(YOUR TASK): Give only the count of lines that contain "last" in the material.
◇ ◇ ◇ ◇
Definition valid_inclusion (state : ParticipantState) (batch : AgentInboxBatch) (context : ExecutionContext)
    (run_id : string) (turn : N) (request_hash : string) : bool :=
  ap_open (pt_participant state)
  && bool_decide (ap_run_id (pt_participant state) = Some run_id)
  && bool_decide (ctx_session_id context = Some (ap_session_id (pt_participant state)))
  && negb (turn =? 0)%N
  && (slen request_hash =? 64)%N && all_bytes is_ascii_hexdigit request_hash
  && negb (bool_decide (length (ib_messages batch) = 0)) && (count (ib_messages batch) <=? 8)%N
  && (count (ib_messages batch) <=? count (pt_pending state))%N
  && forallb id (zip_with (fun pending message => String.eqb (pi_id pending) (am_id message))
                  (pt_pending state) (ib_messages batch)).
(** The events of the messages, and their bytes. *)
Fixpoint include_messages (scope : ScopeState) (context : ExecutionContext) (receipt : AgentMessageReceipt)
    (feed_version : N) (accepted : list AgentMessage) : op C (list NewEvent * N) :=
  match accepted with
  | [] => op_ret ([], 0%N)
  | m :: accepted =>
      r <~ load (message_stream (am_id m));;
      r <~ op_lift (ok_or r (Verification "missing included agent message"));;
      _ <~ op_lift (reject (negb (bool_decide (r.1 = m)) || negb (bool_decide (am_receipt r.1 = Accepted)))
        (Verification "agent input changed before inclusion"));;
      rest <~ include_messages scope context receipt (feed_version + 1) accepted;;
      op_ret ((receipt_events scope context (with_receipt receipt r.1) r.2 feed_version ++ rest.1)%list,
              (slen (am_text r.1) + rest.2)%N)
  end.
Definition consumed (n : nat) (bytes : N) (s : ParticipantState) : ParticipantState :=
  let p := pt_participant s in
  mkParticipantState (mkAgentParticipant (ap_id p) (ap_root_run_id p) (ap_owner p) (ap_session_id p)
      (ap_run_id p) (ap_parent_id p) (ap_subagent_id p) (ap_generation p) (ap_open p)
      (ap_closed_reason p) (count (drop n (pt_pending s))) bytes (ap_created_at p))
    (drop n (pt_pending s)) (pt_accepted s) (pt_initial_origin s).
Definition include (inputs : Inputs) (batch : AgentInboxBatch) (context : ExecutionContext) (turn : N)
    (request_hash : string) : op C unit :=
  run_id <~ op_lift (ok_or (ctx_run_id context) (StoreAdapter "communication execution absent"));;
  loaded <~ participant (ib_participant_id batch);;
  let '(state, version_read) := loaded in
  _ <~ op_lift (reject (negb (version_read =? ib_version batch)%N)
    (Conflict (participant_stream (ib_participant_id batch)) (ib_version batch) version_read));;
  _ <~ op_lift (reject (negb (valid_inclusion state batch context run_id turn request_hash))
    (StoreAdapter "invalid communication input batch"));;
  scoped <~ scope (ap_root_run_id (pt_participant state));;
  let '(scope, scope_version) := scoped in
  feed_start <~ version (feed_stream (sc_root_run_id scope));;
  included <~ include_messages scope context (IncludedInTurn run_id turn request_hash) feed_start
    (ib_messages batch);;
  bytes <~ op_lift (ok_or (checked_sub (ap_pending_bytes (pt_participant state)) included.2)
    (Verification "invalid inbox byte accounting"));;
  scope_bytes <~ op_lift (ok_or (checked_sub (sc_pending_bytes scope) included.2)
    (Verification "invalid scope byte accounting"));;
  let events := (included.1 ++
    [event (participant_stream (ap_id (pt_participant state))) version_read "included" (sc_owner scope)
       context (consumed (length (ib_messages batch)) bytes state);
     event (root_stream (sc_root_run_id scope)) scope_version "scope" (sc_owner scope) context
       (with_pending_bytes scope_bytes scope)])%list in
  _ <~ append_messages_with_events inputs (ap_session_id (pt_participant state)) run_id
    ((fun m => mkSessionMessageAppend m (sc_owner scope)) <$> agent_input_messages batch) events;;
  wake.

(** [for _ in 0..8] of [try_complete]; attempt [n] has the inputs [inputs n]. *)
Fixpoint complete_attempts (attempts n : nat) (inputs : nat -> Inputs) (run_id : string) : op C bool :=
  match attempts with
  | O => op_ret false
  | S attempts =>
      found <~ participant_for_run run_id;;
      match found with
      | None => op_ret true
      | Some (state, version) =>
          if negb (ap_open (pt_participant state)) then op_ret true
          else if negb (bool_decide (length (pt_pending state) = 0)) then op_ret false
          else
            events <~ close_events (ap_id (pt_participant state)) MF_Completed;;
            if existsb (fun e => String.eqb (ne_stream_id e) (participant_stream (ap_id (pt_participant state)))
                                 && negb (ne_expected_stream_version e =? version)%N) events
            then complete_attempts attempts (S n) inputs run_id
            else fun s =>
              match ej_append_batch (inputs n) events s with
              | (Ok _, s') => (_ <~ wake;; op_ret true) s'
              | (Err e, s') =>
                  if is_conflict e then complete_attempts attempts (S n) inputs run_id s' else (Err e, s')
              end
      end
  end.
Definition try_complete (inputs : nat -> Inputs) (context : ExecutionContext) : op C bool :=
  match ctx_run_id context with
  | None => op_ret true
  | Some run_id => complete_attempts 8 0 inputs run_id
  end.
Definition remove_control (run_id : string) : op C unit := fun s =>
  (Ok tt, with_controls (delete run_id (cs_controls s)) s).
Fixpoint close_attempts (attempts n : nat) (inputs : nat -> Inputs) (run_id : string)
    (reason : AgentMessageFailure) : op C unit :=
  match attempts with
  | O => op_lift (Err (StoreAdapter "communication closure remained contended"))
  | S attempts =>
      found <~ participant_for_run run_id;;
      match found with
      | None => op_ret tt
      | Some (state, _) =>
          events <~ close_events (ap_id (pt_participant state)) reason;;
          fun s =>
            match ej_append_batch (inputs n) events s with
            | (Ok _, s') => (_ <~ remove_control run_id;; wake) s'
            | (Err e, s') =>
                if is_conflict e then close_attempts attempts (S n) inputs run_id reason s' else (Err e, s')
            end
      end
  end.
Definition close_run (inputs : nat -> Inputs) (run_id : string) (reason : AgentMessageFailure) : op C unit :=
  close_attempts 8 0 inputs run_id reason.

(** [recover] ([participants.rs]): [inputs k] are the inputs of the [k]th closure. *)
Fixpoint recover_page (inputs : nat -> nat -> Inputs) (page : list string) (recovered : nat) : op C nat :=
  match page with
  | [] => op_ret recovered
  | stream :: page =>
      r <~ load (A:=ParticipantState) stream;;
      r <~ op_lift (ok_or r (Verification "missing communication participant"));;
      match ap_open (pt_participant r.1), ap_run_id (pt_participant r.1) with
      | true, Some run_id =>
          _ <~ close_run (inputs recovered) run_id MF_Interrupted;;
          _ <~ op_lift (reject (1024 <? S recovered)%nat
            (StoreAdapter "communication recovery bound exceeded"));;
          recover_page inputs page (S recovered)
      | _, _ => recover_page inputs page recovered
      end
  end.
Fixpoint recover_pages (fuel : nat) (inputs : nat -> nat -> Inputs) (after : option string)
    (recovered : nat) : op C nat :=
  match fuel with
  | O => op_lift (Err FUEL_EXHAUSTED)
  | S fuel =>
      page <~ ej_list_stream_ids "agent-participant:" after 128;;
      match page with
      | [] => op_ret recovered
      | _ =>
          recovered <~ recover_page inputs page recovered;;
          recover_pages fuel inputs (last page) recovered
      end
  end.
Definition recover (fuel : nat) (inputs : nat -> nat -> Inputs) : op C nat := recover_pages fuel inputs None 0.

(** *** The port of the work service *)

Definition register_child (job : SubagentJob) : op C (list NewEvent) :=
  found <~ participant_for_run (sj_parent_run_id job);;
  match found with
  | None => op_ret []
  | Some (parent, _) =>
      let parent := pt_participant parent in
      previous <~ load (A:=AttemptIndex) (job_stream (sj_id job));;
      _ <~ op_lift (reject ((negb (ap_open parent) && is_none previous) || is_some (ap_subagent_id parent)
                            || negb (String.eqb (ap_session_id parent) (sj_session_id job))
                            || negb (bool_decide (sj_status job = SJ_Queued)))
        (StoreAdapter "invalid child communication lineage"));;
      scoped <~ scope (ap_root_run_id parent);;
      let '(scope, scope_version) := scoped in
      _ <~ op_lift (reject (MAX_SCOPE_PARTICIPANTS <=? count (sc_participants scope))%N
        (StoreAdapter "communication participant limit reached"));;
      _ <~ match previous with
           | Some (index, _) =>
               last <~ participant (ai_participant_id index);;
               op_lift (reject (ap_open (pt_participant last.1))
                 (StoreAdapter "previous child inbox must be closed before requeue"))
           | None => op_ret tt
           end;;
      let generation := match previous with Some (index, _) => (ai_generation index + 1)%N | None => 1%N end in
      let job_version := match previous with Some (_, version) => version | None => 0%N end in
      minted <~ mint;;
      let id := fr_uuid minted in
      created_at <~ op_lift (minted_at minted);;
      let participant := new_participant id (ap_root_run_id parent) (ap_owner parent)
        (sj_child_session_id job) (Some (ap_id parent)) (Some (sj_id job)) generation created_at in
      let scope := mkScopeState (sc_root_run_id scope) (sc_owner scope) (sc_participants scope ++ [id])
        (sc_accepted scope) (sc_pending_bytes scope) in
      let context := mkExecutionContext None (sc_root_run_id scope) None (Some (sj_session_id job))
        (Some (sj_parent_run_id job)) None None None None (Some (sj_id job)) [] [] [] None None None None in
      op_ret [event (root_stream (sc_root_run_id scope)) scope_version "scope" (ap_owner parent) context scope;
              event (participant_stream id) 0 "participant" (ap_owner parent) context
                (mkParticipantState participant [] 0
                   (Some (mkAgentMessageOrigin ("delegation:" ++s sj_id job ++s ":" ++s pretty generation)
                            (Participant (ap_id parent)) id)));
              event (job_stream (sj_id job)) job_version "attempt" (ap_owner parent) context
                (mkAttemptIndex id generation)]
  end.
Definition close_child (job : SubagentJob) (reason : AgentMessageFailure) : op C (list NewEvent) :=
  index <~ load (A:=AttemptIndex) (job_stream (sj_id job));;
  match index with
  | None => op_ret []
  | Some (index, _) => close_events (ai_participant_id index) reason
  end.
(** Every failure is ignored. *)
Definition child_committed (job : SubagentJob) (s : C) : C :=
  let s := (wake s).2 in
  if bool_decide (sj_status job = SJ_Cancelled) || bool_decide (sj_status job = SJ_Interrupted) then
    match load (A:=AttemptIndex) (job_stream (sj_id job)) s with
    | (Ok (Some (index, _)), s) =>
        match participant (ai_participant_id index) s with
        | (Ok (state, _), s) =>
            match ap_run_id (pt_participant state) ≫= fun run_id => cs_controls s !! run_id with
            | Some control =>
                mkCommunicationService (cs_journal s) (cs_controls s) ({[control]} ∪ cs_cancelled s)
                  (cs_changed s) (cs_supply s) (cs_taken s)
            | None => s
            end
        | (Err _, s) => s
        end
    | (_, s) => s
    end
  else s.
Definition child_communication : ChildCommunication C := {|
  cc_register_child := register_child;
  cc_close_child := close_child;
  cc_child_committed := child_committed;
|}.

(** ** Messages ([service.rs]) *)

Definition MAX_SCOPE_MESSAGES : N := 4096.
Definition MAX_SCOPE_PENDING_BYTES : N := 1024 * 1024.
Definition COMMIT_ATTEMPTS : nat := 8.

Open Scope cop_scope.
Definition refuse {S} (b : bool) (e : CommunicationError) : cop S unit := cop_lift (reject b e).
◇ ◇ ◇ ◇
(EXERCISE ANSWER): 3